_WORK INSTRUCTION:_ The following data has a line with "JUndefined => None" and a line with "EmptyString => EmptyString". Write out exactly those lines and all the lines between them.

##############################

(** ** Binary64 arithmetic, read on integers

    The Standard Library specifies the primitive operations on [float] by
    the bit-level functions of [SpecFloat] (module [FloatAxioms]).  The
    definitions below read a float as an integer number of units [2^-1074],
    the smallest subnormal, and express one rounding on integers, so that
    the order of floats and the monotonicity of the operations become
    facts about [Z]. *)

Module Binary64.

Local Open Scope Z_scope.

Abbreviation fexp64 := (fexp prec emax).
Abbreviation valid64 := (SpecFloat.valid_binary prec emax).

(** A mantissa with its round bit, [h = 2 * m + r], and a sticky bit [t],
    as the record that [SpecFloat.shr] shifts. *)
Definition rec_of (h : Z) (t : bool) : shr_record :=
  Build_shr_record (Z.div2 h) (Z.odd h) t.

Definition loc_of_bits (b t : bool) : location :=
  match b, t with
  | false, false => loc_Exact
  | false, true => loc_Inexact Lt
  | true, false => loc_Inexact Eq
  | true, true => loc_Inexact Gt
  end.

(** Rounding to nearest, ties to even, of [h / 2] given the sticky bit. *)
Definition rne (h : Z) (t : bool) : Z :=
  if Z.odd h then
    if t then h / 2 + 1
    else if Z.even (h / 2) then h / 2 else h / 2 + 1
  else h / 2.

(** [SpecFloat.binary_round_aux] in closed form: shift to the exponent of
    the format, round, and shift once more when the mantissa overflowed. *)
Definition bra (sx : bool) (h : Z) (t : bool) (e : Z) : spec_float :=
  let k1 := Z.max (fexp64 (Zdigits2 (h / 2) + e) - e) 0 in
  let m2 := rne (h / 2 ^ k1) (negb (h mod 2 ^ k1 =? 0) || t) in
  let e1 := e + k1 in
  let k2 := Z.max (fexp64 (Zdigits2 m2 + e1) - e1) 0 in
  match m2 / 2 ^ k2 with
  | Z0 => S754_zero sx
  | Zpos m => if e1 + k2 <=? emax - prec then S754_finite sx m (e1 + k2)
              else S754_infinity sx
  | Zneg _ => S754_nan
  end.

(** The value given to the infinities: [2^1024], in units of [2^-1074]. *)
Definition BIG : Z := 2 ^ 2098.

(** The value of a float in units of [2^-1074]. *)
Definition ord (x : spec_float) : Z :=
  match x with
  | S754_zero _ => 0
  | S754_infinity s => cond_Zopp s BIG
  | S754_nan => 0
  | S754_finite s m e => cond_Zopp s (Zpos m * 2 ^ (e + 1074))
  end.

Definition B2Z (x : float) : Z := ord (Prim2SF x).

Definition is_fin (x : spec_float) : bool :=
  match x with
  | S754_zero _ | S754_finite _ _ _ => true
  | _ => false
  end.

(** The rounded value, before overflow, of the mantissa [h] with sticky
    bit [t] at exponent [e]. *)
Definition rval (h : Z) (t : bool) (e : Z) : Z :=
  let k1 := Z.max (fexp64 (Zdigits2 (h / 2) + e) - e) 0 in
  rne (h / 2 ^ k1) (negb (h mod 2 ^ k1 =? 0) || t) * 2 ^ (e + k1 + 1074).

(** The order of mantissas with a sticky bit. *)
Definition lexle (h1 : Z) (t1 : bool) (h2 : Z) (t2 : bool) : Prop :=
  h1 < h2 \/ (h1 = h2 /\ (t1 = true -> t2 = true)).

(** A rounding given on the non-negative values, extended by symmetry. *)
Definition oddext (f : Z -> Z) (N : Z) : Z :=
  if 0 <=? N then f N else - f (- N).

(** The roundings of a sum, of a product with the constant [mc * 2^ec] and
    of a quotient by it, on values in units of [2^-1074]. *)
Definition add_rnd (N : Z) : Z :=
  Z.min (rval (2 * N) false (-1074)) BIG.

Definition RN : Z -> Z := oddext add_rnd.

Definition mul_rnd (mc : positive) (ec : Z) (N : Z) : Z :=
  Z.min (rval (2 * (N * Zpos mc)) false (-1074 + ec)) BIG.

Definition div_rnd (mc : positive) (ec : Z) (N : Z) : Z :=
  let A := 2 * (N * 2 ^ (- ec)) in
  Z.min (rval (A / Zpos mc) (negb (A mod Zpos mc =? 0)) (-1074)) BIG.

(** The comparisons of JavaScript, as propositions; both fail on NaN. *)
Definition fle (x y : float) : Prop := (x <=? y)%float = true.
Definition flt (x y : float) : Prop := (x <? y)%float = true.

End Binary64.

Notation "x <= y" := (Binary64.fle x y) : float_scope.
Notation "x < y" := (Binary64.flt x y) : float_scope.

(** ** Built-ins of JavaScript used by the dashboard *)

Module Builtins.

(** [Math.floor(x)]: infinities, NaN and zeros are returned as they are,
    and so is a float whose exponent is non-negative, an integer.  Else
    the integer part is below [2^53] and is converted exactly. *)
Definition Math_floor (x : float) : float :=
  match Prim2SF x with
  | S754_finite s m e =>
      if (0 <=? e)%Z then x
      else
        let q := (cond_Zopp s (Zpos m) / 2 ^ (- e))%Z in
        if s then - of_uint63 (Uint63.of_Z (- q)) else of_uint63 (Uint63.of_Z q)
  | _ => x
  end.

(** [Math.round(x)]: the closest integer, a tie going up; a result that is
    zero keeps the sign of [x]. *)
Definition Math_round (x : float) : float :=
  match Prim2SF x with
  | S754_finite s m e =>
      if (0 <=? e)%Z then x
      else
        let q := ((2 * cond_Zopp s (Zpos m) + 2 ^ (- e)) / (2 * 2 ^ (- e)))%Z in
        if s then - of_uint63 (Uint63.of_Z (- q)) else of_uint63 (Uint63.of_Z q)
  | _ => x
  end.

(** [l.length], a Number: the length itself, for the lengths below [2^53]
    that a list of JavaScript has. *)
Definition length {A} (l : list A) : float :=
  of_uint63 (Uint63.of_Z (Z.of_nat (List.length l))).

(** The array index that a Number names when it is used as a property
    key: the Number itself when it is a non-negative integer ([-0] reads
    as [0]); no other Number names an index. *)
Definition array_index (i : float) : option Z :=
  match Prim2SF i with
  | S754_zero _ => Some 0%Z
  | S754_finite false m e =>
      if (0 <=? e)%Z then Some (Zpos m * 2 ^ e)%Z
      else if (Zpos m mod 2 ^ (- e) =? 0)%Z then Some (Zpos m / 2 ^ (- e))%Z
      else None
  | _ => None
  end.

(** [l[i]]; [None] is [undefined]. *)
Definition get {A} (l : list A) (i : float) : option A :=
  match array_index i with
  | Some n =>
      if (n <? Z.of_nat (List.length l))%Z then nth_error l (Z.to_nat n)
      else None
  | None => None
  end.

(** [v || d] for an optional Number and for an optional string: [0], [-0],
    NaN, the empty string and [undefined] give [d]. *)
Definition or_number (v : option float) (d : float) : float :=
  match v with
  | Some x => if is_zero x || is_nan x then d else x
  | None => d
  end.

Definition or_string (v : option string) (d : string) : string :=
  match v with
  | Some s => if String.eqb s "" then d else s
  | None => d
  end.

(** [ToLength], for the [length] given to [Array.from]: the integer part,
    and [0] for NaN and for what is negative. *)
Definition ToLength (x : float) : nat :=
  match Prim2SF x with
  | S754_finite false m e =>
      if (0 <=? e)%Z then Z.to_nat (Z.min (Zpos m * 2 ^ e) (2 ^ 53 - 1))
      else Z.to_nat (Zpos m / 2 ^ (- e))
  | S754_infinity false => Z.to_nat (2 ^ 53 - 1)
  | _ => 0%nat
  end.

End Builtins.

(** ** The call queue of the dashboard

    [src/components/Dashboard.tsx]; the version of the dashboard that
    calls the scorer has the same types and, where nothing else is said,
    the same functions. *)

Inductive Status : Type := Waiting | InProgress | Completed | Abandoned.

Module CallData.
Record t : Type := {
  call_id : string;
  customer_name : string;
  phone_number : string;
  wait_time : float;
  issue_type : string;
  probability : float;
  predicted_action : string;
  priority : Priority;
  status : Status;
  agent_assigned : option string;
  timestamp : string
}.
End CallData.

Module DashboardMetrics.
Record t : Type := {
  total_calls : float;
  avg_wait_time : float;
  predicted_abandonment_rate : float;
  active_agents : float;
  calls_answered : float;
  calls_abandoned : float
}.
End DashboardMetrics.

Module Toast.
Inductive Variant : Type := default | destructive.
Record t : Type := {
  title : string;
  description : string;
  variant : Variant
}.
End Toast.
(** * matadata: the forensic analysis engine, embedded and verified

    A shallow embedding of the analysis core of the repository:
    - [src/utils/common.ts]: [getEntropy], [extractStrings];
    - the parsers module: [parseImage], [parsePng], [parsePdf],
      [parseDocx], [parseFile].

    JavaScript values are modelled by [JsValue]; strings by Rocq strings
    (sequences of code units below 256); a [Uint8Array] by [list byte];
    JavaScript integers (offsets, 32-bit bit-operation results) by [Z]
    with the 32-bit wrap-around written out.  The third-party libraries
    the parsers call (ExifReader, pdf-lib, JSZip, the DOM parser) and the
    built-in date parser are interfaces (type classes): every theorem
    holds for each implementation of them. *)

From Stdlib Require Import ZArith List String Ascii Lia Bool Reals Lra.
From Stdlib.Strings Require Import Byte.
From stdpp Require Import base list strings gmap pretty.

Set Warnings "-register-all".
Local Open Scope Z_scope.

(** ** JavaScript values and built-in operations *)

Module JS.

(** A thrown [Error] is its message; [Exc A] is a call that returns an
    [A] or throws. *)
Definition Exc (A : Type) : Type := (string + A)%type.

Inductive JsValue : Type :=
  | JUndefined
  | JNull
  | JBool (b : bool)
  | JNum (z : Z)
  | JStr (s : string)
  | JDate (ms : option Z)
  | JObj (fields : gmap string JsValue).

(** [v.k], and [v?.k] on a missing [v]: a missing property is [undefined]. *)
Definition js_get (v : JsValue) (k : string) : JsValue :=
  match v with
  | JObj fields => default JUndefined (fields !! k)
  | _ => JUndefined
  end.

(** ToBoolean. *)
Definition truthy (v : JsValue) : bool :=
  match v with
  | JUndefined | JNull => false
  | JBool b => b
  | JNum z => negb (z =? 0)
  | JStr s => negb (String.eqb s "")
  | JDate _ | JObj _ => true
  end.

(** [a || b] and [a && b] on values. *)
Definition js_or (a b : JsValue) : JsValue := if truthy a then a else b.
Definition js_and (a b : JsValue) : JsValue := if truthy a then b else a.

(** The built-ins whose result the engine takes as given: the date
    parser behind [new Date(string)] ([None] is an invalid date, else the
    time value in milliseconds), the conversion of a string to a number
    ([None] is NaN) and the text form of a date. *)
Class Builtins := {
  Date_parse : string -> option Z;
  StringToNumber : string -> option Z;
  Date_toString : option Z -> string
}.

Section WithBuiltins.
Context {builtins : Builtins}.

(** ToString, as a template literal applies it. *)
Definition js_toString (v : JsValue) : string :=
  match v with
  | JUndefined => "undefined"
  | JNull => "null"
  | JBool true => "true"
  | JBool false => "false"
  | JNum z => pretty z
  | JStr s => s
  | JDate d => Date_toString d
  | JObj _ => "[object Object]"
  end.

(** ToNumber; [None] is NaN. *)
Definition js_toNumber (v : JsValue) : option Z :=
  match v with
  | JUndefined => None
  | JNull => Some 0
  | JBool b => Some (if b then 1 else 0)
  | JNum z => Some z
  | JStr s => StringToNumber s
  | JDate d => d
  | JObj _ => StringToNumber "[object Object]"
  end.

(** [a > b]: two strings compare by code units, anything else as
    numbers, and a comparison with NaN is false. *)
Definition js_gt (a b : JsValue) : bool :=
  match a, b with
  | JStr x, JStr y => String.ltb y x
  | JStr x, JObj _ => String.ltb "[object Object]" x
  | JObj _, JStr y => String.ltb y "[object Object]"
  | JObj _, JObj _ => false
  | _, _ =>
      match js_toNumber a, js_toNumber b with
      | Some x, Some y => y <? x
      | _, _ => false
      end
  end.

(** [new Date(v)]: the time value, [None] for an invalid date. *)
Definition Date_new (v : JsValue) : option Z :=
  match v with
  | JStr s => Date_parse s
  | JDate d => d
  | JObj _ => Date_parse "[object Object]"
  | _ => js_toNumber v
  end.

(** [d1 > d2] on two [Date] objects. *)
Definition Date_gt (d1 d2 : option Z) : bool :=
  match d1, d2 with
  | Some x, Some y => y <? x
  | _, _ => false
  end.

End WithBuiltins.

(** *** Strings *)

(** [s.charCodeAt(i)] of the character [a] at [i]. *)
Definition char_code (a : ascii) : Z := Z.of_N (N_of_ascii a).

(** [String.fromCharCode(c)] for one code unit. *)
Definition fromCharCode1 (c : Z) : string :=
  String (ascii_of_N (Z.to_N (c mod 65536))) EmptyString.

(** [String.fromCharCode(c1, ..., cn)]; an [undefined] argument converts
    to code unit 0. *)
Definition String_fromCharCode (cs : list (option Z)) : string :=
  foldr (fun c s => fromCharCode1 (default 0 c) +:+ s) "" cs.

Definition lower_code (c : N) : N :=
  if ((65 <=? c) && (c <=? 90))%N then (c + 32)%N
  else if ((192 <=? c) && (c <=? 222) && negb (c =? 215))%N then (c + 32)%N
  else c.

(** [s.toLowerCase()]. *)
Fixpoint toLowerCase (s : string) : string :=
  match s with
  | EmptyString => EmptyString
  | String a s' => String (ascii_of_N (lower_code (N_of_ascii a))) (toLowerCase s')
  end.

(** [s.startsWith(p)]. *)
Fixpoint startsWith (s p : string) : bool :=
  match p, s with
  | EmptyString, _ => true
  | String _ _, EmptyString => false
  | String b p', String a s' => Ascii.eqb a b && startsWith s' p'
  end.

(** [s.includes(sub)]. *)
Fixpoint includes (s sub : string) : bool :=
  startsWith s sub ||
  match s with
  | EmptyString => false
  | String _ s' => includes s' sub
  end.

(** [s.endsWith(suffix)]. *)
Definition endsWith (s suffix : string) : bool :=
  let n := String.length s in
  let k := String.length suffix in
  (k <=? n)%nat && String.eqb (String.substring (n - k) k s) suffix.

(** *** 32-bit integer operations *)

(** ToInt32: wrap into [-2^31, 2^31). *)
Definition to_int32 (z : Z) : Z := (z + 2147483648) mod 4294967296 - 2147483648.

(** [a << n] for [0 <= n < 32]; an [undefined] operand is 0. *)
Definition js_shl (a : option Z) (n : Z) : Z :=
  to_int32 (Z.shiftl (to_int32 (default 0 a)) n).

(** [a | b]. *)
Definition js_bor (a b : Z) : Z := to_int32 (Z.lor (to_int32 a) (to_int32 b)).

(** *** Typed arrays *)

Definition byte_code (b : byte) : Z := Z.of_N (Byte.to_N b).

(** [data[i]] on a [Uint8Array]: [undefined] out of range, also for a
    negative index. *)
Definition data_at (data : list byte) (i : Z) : option Z :=
  if i <? 0 then None else byte_code <$> (data !! Z.to_nat i).

(** [data.length]. *)
Definition data_length (data : list byte) : Z := Z.of_nat (length data).

(** [buffer.slice(begin, end)] on an [ArrayBuffer]: a negative index
    counts from the end, and both are clamped to the buffer. *)
Definition ArrayBuffer_slice (data : list byte) (begin final : Z) : list byte :=
  let len := data_length data in
  let first := if begin <? 0 then Z.max (len + begin) 0 else Z.min begin len in
  let last := if final <? 0 then Z.max (len + final) 0 else Z.min final len in
  let newLen := Z.max (last - first) 0 in
  take (Z.to_nat newLen) (drop (Z.to_nat first) data).

(** *** Numbers as text *)

(** The digit of [d] in [0, 16), lower case. *)
Definition hex_digit (d : Z) : ascii :=
  if d <? 10 then ascii_of_N (Z.to_N (48 + d)) else ascii_of_N (Z.to_N (87 + d)).

(** The characters of [0123456789abcdef]. *)
Definition is_hex_digit (a : ascii) : bool :=
  let c := char_code a in
  ((48 <=? c) && (c <=? 57)) || ((97 <=? c) && (c <=? 102)).

Fixpoint to_radix16 (fuel : nat) (n : Z) : string :=
  match fuel with
  | O => EmptyString
  | S fuel' =>
      if n <? 16 then String (hex_digit n) EmptyString
      else to_radix16 fuel' (n / 16) +:+ String (hex_digit (n mod 16)) EmptyString
  end.

(** [n.toString(16)] for an integer [n]. *)
Definition Number_toString16 (n : Z) : string :=
  if n <? 0 then "-" +:+ to_radix16 (S (Z.to_nat (Z.log2 (- n)))) (- n)
  else to_radix16 (S (Z.to_nat (Z.log2 n))) n.

(** [s.padStart(targetLength, padString)]: [padString] repeated and cut
    to the missing length, in front of [s]. *)
Definition padStart (s : string) (targetLength : Z) (padString : string) : string :=
  let len := Z.of_nat (String.length s) in
  if (targetLength <=? len) || String.eqb padString "" then s
  else
    let fill := Z.to_nat (targetLength - len) in
    string_of_list_ascii
      (take fill (concat (replicate fill (list_ascii_of_string padString))))
    +:+ s.

(** [list.join('')] *)
Definition join_strings (parts : list string) : string :=
  foldr String.append EmptyString parts.

(** *** Calls that return or throw, in sequence *)

#[export] Instance Exc_ret : MRet Exc := fun A (a : A) => inr a.

#[export] Instance Exc_bind : MBind Exc :=
  fun A B (k : A -> Exc B) (m : Exc A) =>
    match m with
    | inr a => k a
    | inl message => inl message
    end.

End JS.

Import JS.

(** ** [src/utils/common.ts] *)

Module Common.

(** The arithmetic [getEntropy] does on JavaScript numbers: an integer
    count taken as a number, division, multiplication, subtraction and
    [Math.log2]. *)
Class JsNumber (num : Type) := {
  of_count : nat -> num;
  num_div : num -> num -> num;
  num_mul : num -> num -> num;
  num_sub : num -> num -> num;
  Math_log2 : num -> num
}.

Section Entropy.
Context {num : Type} {number : JsNumber num}.

(** [frequencies[data[i]]++] *)
Definition count_byte (frequencies : list nat) (b : byte) : list nat :=
  alter S (Z.to_nat (byte_code b)) frequencies.

(** The first loop of [getEntropy], from [new Array(256).fill(0)]. *)
Definition histogram (data : list byte) : list nat :=
  foldl count_byte (replicate 256 0%nat) data.

(** One turn of the second loop. *)
Definition entropy_step (len : nat) (entropy : num) (frequency : nat) : num :=
  if (0 <? frequency)%nat then
    let p := num_div (of_count frequency) (of_count len) in
    num_sub entropy (num_mul p (Math_log2 p))
  else entropy.
(* ----------------------------------------------------------------- *)
(** ** Rate *)

Lemma double_positive_not_le_zero (x : float) :
  (0 <? x)%float = true -> (x <=? 0)%float = false.
Proof.
  rewrite ltb_spec, leb_spec.
  change (Prim2SF 0) with (S754_zero false).
  destruct (Prim2SF x) as [[] | [] | | [] m e];
    cbv [SFltb SFleb SFcompare]; congruence.
Qed.

(** C4: [calculate_rate] returns exactly [0] whenever
    [elapsed <= 0], and the quotient of the delta (converted to
    [double]) by [elapsed] whenever [elapsed > 0]; a delta of 2048 over
    2.0 seconds gives 1024.0. *)
Theorem calculate_rate_spec (delta : Z) (elapsed : float) :
  ((elapsed <=? 0)%float = true -> calculate_rate delta elapsed = 0%float) /\
  ((0 <? elapsed)%float = true ->
   calculate_rate delta elapsed = (double_of_Z delta / elapsed)%float) /\
  calculate_rate 2048 2.0 = 1024.0%float.
Proof.
  unfold calculate_rate. repeat split.
  - intros H. now rewrite H.
  - intros H. now rewrite (double_positive_not_le_zero _ H).
Qed.

Lemma calculate_rate_spec_witness :
  calculate_rate 7 (-1.5) = 0%float /\
  calculate_rate 3048 0.5 = (double_of_Z 3048 / 0.5)%float.
Proof.
  split.
  - exact (proj1 (calculate_rate_spec 7 (-1.5)) eq_refl).
  - exact (proj1 (proj2 (calculate_rate_spec 3048 0.5)) eq_refl).
Defined.

(* ----------------------------------------------------------------- *)
(** ** Strings and tokens *)

Lemma streq_true_iff (a b : cstring) : streq a b = true <-> a = b.
Proof.
  revert b. induction a as [| x a IH]; intros [| y b]; simpl;
    try (split; [discriminate | discriminate]); [tauto |].
  rewrite andb_true_iff, Ascii.eqb_eq, IH.
  split; [intros [-> ->]; reflexivity | intros E; injection E; auto].
Qed.

Lemma streq_nil (a : cstring) : streq a [] = true <-> a = [].
Proof. apply streq_true_iff. Qed.

Lemma span_token_eq (c : ascii) (r : cstring) :
  is_delim c = false ->
  span_token (c :: r) = (c :: fst (span_token r), snd (span_token r)).
Proof.
  intros Hc. simpl. rewrite Hc. now destruct (span_token r).
Qed.

Lemma strtok_r_delim (c : ascii) (r : cstring) :
  is_delim c = true -> strtok_r (c :: r) = strtok_r r.
Proof. intros Hc. unfold strtok_r. simpl. now rewrite Hc. Qed.

Lemma strtok_r_token (c : ascii) (r : cstring) :
  is_delim c = false -> strtok_r (c :: r) = Some (span_token (c :: r)).
Proof. intros Hc. unfold strtok_r. simpl skip_delims. now rewrite Hc. Qed.

(** [tokenize] lists what successive calls of [strtok_r] return. *)
Lemma tokenize_strtok_r (s : cstring) :
  tokenize s =
  match strtok_r s with
  | None => []
  | Some (tok, saveptr) => tok :: tokenize saveptr
  end.
Proof.
  induction s as [| c r IH]; [reflexivity |].
  destruct (is_delim c) eqn:Hc.
  - rewrite strtok_r_delim by assumption. simpl. now rewrite Hc.
  - rewrite strtok_r_token, span_token_eq by assumption.
    simpl tokenize. rewrite Hc.
    destruct r as [| d r']; [reflexivity |].
    destruct (is_delim d) eqn:Hd.
    + simpl span_token. rewrite Hd. simpl. now rewrite Hd.
    + rewrite IH, strtok_r_token by assumption.
      now destruct (span_token (d :: r')).
Qed.

Lemma strtok_r_nonempty (s tok saveptr : cstring) :
  strtok_r s = Some (tok, saveptr) -> tok <> [].
Proof.
  induction s as [| c r IH]; [discriminate |].
  destruct (is_delim c) eqn:Hc.
  - now rewrite strtok_r_delim.
  - rewrite strtok_r_token, span_token_eq by assumption.
    intros E. injection E as <- _. discriminate.
Qed.

Lemma tokenize_nonempty (s : cstring) :
  Forall (fun tok => tok <> []) (tokenize s).
Proof.
  induction s as [| c r IH]; simpl; [constructor |].
  destruct (is_delim c); [assumption |].
  destruct r as [| d r']; [repeat constructor; discriminate |].
  destruct (is_delim d); [constructor; [discriminate | assumption] |].
  destruct (tokenize (d :: r')) as [| t ts];
    [repeat constructor; discriminate |].
  inversion IH; subst. constructor; [discriminate | assumption].
Qed.

(* ----------------------------------------------------------------- *)
(** ** [strtoull] *)

Lemma digit_not_space (c : ascii) : is_digit c = true -> isspace c = false.
Proof. unfold is_digit, isspace. lia. Qed.

Lemma digit_not_sign (c : ascii) :
  is_digit c = true -> Ascii.eqb c MINUS = false /\ Ascii.eqb c PLUS = false.
Proof.
  intros H. split.
  - destruct (Ascii.eqb_spec c MINUS) as [-> |]; [discriminate | reflexivity].
  - destruct (Ascii.eqb_spec c PLUS) as [-> |]; [discriminate | reflexivity].
Qed.

Lemma skip_spaces_app (ws r : cstring) :
  forallb isspace ws = true -> skip_spaces (ws ++ r) = skip_spaces r.
Proof.
  induction ws as [| c ws IH]; simpl; [reflexivity |].
  rewrite andb_true_iff. intros [Hc Hws]. rewrite Hc. auto.
Qed.

Lemma skip_spaces_split (s : cstring) :
  exists ws, s = ws ++ skip_spaces s /\ forallb isspace ws = true.
Proof.
  induction s as [| c r (ws & E & Hws)]; [now exists [] |].
  simpl. destruct (isspace c) eqn:Hc.
  - exists (c :: ws). simpl. rewrite Hc, Hws. split; [now f_equal | reflexivity].
  - now exists [].
Qed.

Lemma span_digits_split (s : cstring) :
  s = fst (span_digits s) ++ snd (span_digits s) /\
  forallb is_digit (fst (span_digits s)) = true.
Proof.
  induction s as [| c r [E Hd]]; [now split |].
  simpl. destruct (is_digit c) eqn:Hc; [| now split].
  destruct (span_digits r) as [ds rest]. simpl in *.
  rewrite Hc, Hd. split; [now f_equal | reflexivity].
Qed.

Lemma span_digits_all (ds : cstring) :
  forallb is_digit ds = true -> span_digits ds = (ds, []).
Proof.
  induction ds as [| c ds IH]; simpl; [reflexivity |].
  rewrite andb_true_iff. intros [Hc Hds]. now rewrite Hc, IH.
Qed.

Lemma decimal_value_nonneg (ds : cstring) :
  forallb is_digit ds = true -> 0 <= decimal_value ds.
Proof.
  unfold decimal_value.
  assert (G : forall acc, 0 <= acc -> forallb is_digit ds = true ->
              0 <= fold_left (fun a c => a * 10 + digit_value c) ds acc).
  { induction ds as [| c ds IH]; intros acc Hacc Hall; [exact Hacc |].
    simpl in Hall. apply andb_true_iff in Hall as [Hc Hall].
    simpl. apply IH; [| assumption].
    unfold is_digit in Hc. unfold digit_value. lia. }
  apply G. lia.
Qed.

(** Whatever the text, [strtoull] returns an unsigned 64-bit value. *)
Lemma strtoull_value_in_range (nptr : cstring) :
  U64.in_range (value (strtoull nptr)).
Proof.
  unfold strtoull.
  destruct (match skip_spaces nptr with
            | [] => (false, skip_spaces nptr)
            | c :: r => _
            end) as [negative s1].
  destruct (span_digits_split s1) as [_ Hall].
  destruct (span_digits s1) as [[| d ds] rest]; simpl value.
  - u64_lia.
  - cbn [fst] in Hall. apply decimal_value_nonneg in Hall.
    destruct (Z.gtb_spec (decimal_value (d :: ds)) U64.max) as [Hov | Hfit];
      simpl value.
    + u64_lia.
    + destruct negative; [apply u64_wrap_range |].
      u64_lia.
Qed.

(** What [strtoull] makes of a token of the accepted shape. *)
Lemma strtoull_numeric (ws sign ds : cstring) :
  forallb isspace ws = true ->
  (sign = [] \/ sign = [PLUS] \/ sign = [MINUS]) ->
  ds <> [] -> forallb is_digit ds = true ->
  decimal_value ds <= U64.max ->
  strtoull (ws ++ sign ++ ds) =
  {| value := if streq sign [MINUS] then U64.neg (decimal_value ds)
              else decimal_value ds;
     endptr := [];
     erange := false |}.
Proof.
  intros Hws Hsign Hne Hds Hmax.
  destruct ds as [| d ds]; [congruence |].
  pose proof Hds as Hall. simpl in Hds. apply andb_true_iff in Hds as [Hd _].
  destruct (digit_not_sign d Hd) as [Hm Hp].
  pose proof (digit_not_space d Hd) as Hsp.
  assert (Hle : (decimal_value (d :: ds) >? U64.max) = false)
    by (rewrite Z.gtb_ltb; apply Z.ltb_ge; exact Hmax).
  unfold strtoull. rewrite skip_spaces_app by assumption.
  destruct Hsign as [-> | [-> | ->]]; simpl app; simpl skip_spaces.
  - rewrite Hsp, Hm, Hp. cbv beta iota zeta.
    rewrite (span_digits_all _ Hall), Hle. reflexivity.
  - cbv beta iota zeta. change (Ascii.eqb PLUS MINUS) with false.
    change (Ascii.eqb PLUS PLUS) with true. cbv beta iota zeta.
    rewrite (span_digits_all _ Hall), Hle. reflexivity.
  - cbv beta iota zeta. change (Ascii.eqb MINUS MINUS) with true.
    cbv beta iota zeta.
    rewrite (span_digits_all _ Hall), Hle. reflexivity.
Qed.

##############################

_ANSWER TO THIS EXERCISE:_
  | JUndefined => None
  | JNull => Some 0
  | JBool b => Some (if b then 1 else 0)
  | JNum z => Some z
  | JStr s => StringToNumber s
  | JDate d => d
  | JObj _ => StringToNumber "[object Object]"
  end.

(** [a > b]: two strings compare by code units, anything else as
    numbers, and a comparison with NaN is false. *)
Definition js_gt (a b : JsValue) : bool :=
  match a, b with
  | JStr x, JStr y => String.ltb y x
  | JStr x, JObj _ => String.ltb "[object Object]" x
  | JObj _, JStr y => String.ltb y "[object Object]"
  | JObj _, JObj _ => false
  | _, _ =>
      match js_toNumber a, js_toNumber b with
      | Some x, Some y => y <? x
      | _, _ => false
      end
  end.

(** [new Date(v)]: the time value, [None] for an invalid date. *)
Definition Date_new (v : JsValue) : option Z :=
  match v with
  | JStr s => Date_parse s
  | JDate d => d
  | JObj _ => Date_parse "[object Object]"
  | _ => js_toNumber v
  end.

(** [d1 > d2] on two [Date] objects. *)
Definition Date_gt (d1 d2 : option Z) : bool :=
  match d1, d2 with
  | Some x, Some y => y <? x
  | _, _ => false
  end.

End WithBuiltins.

(** *** Strings *)

(** [s.charCodeAt(i)] of the character [a] at [i]. *)
Definition char_code (a : ascii) : Z := Z.of_N (N_of_ascii a).

(** [String.fromCharCode(c)] for one code unit. *)
Definition fromCharCode1 (c : Z) : string :=
  String (ascii_of_N (Z.to_N (c mod 65536))) EmptyString.

(** [String.fromCharCode(c1, ..., cn)]; an [undefined] argument converts
    to code unit 0. *)
Definition String_fromCharCode (cs : list (option Z)) : string :=
  foldr (fun c s => fromCharCode1 (default 0 c) +:+ s) "" cs.

Definition lower_code (c : N) : N :=
  if ((65 <=? c) && (c <=? 90))%N then (c + 32)%N
  else if ((192 <=? c) && (c <=? 222) && negb (c =? 215))%N then (c + 32)%N
  else c.

(** [s.toLowerCase()]. *)
Fixpoint toLowerCase (s : string) : string :=
  match s with
  | EmptyString => EmptyString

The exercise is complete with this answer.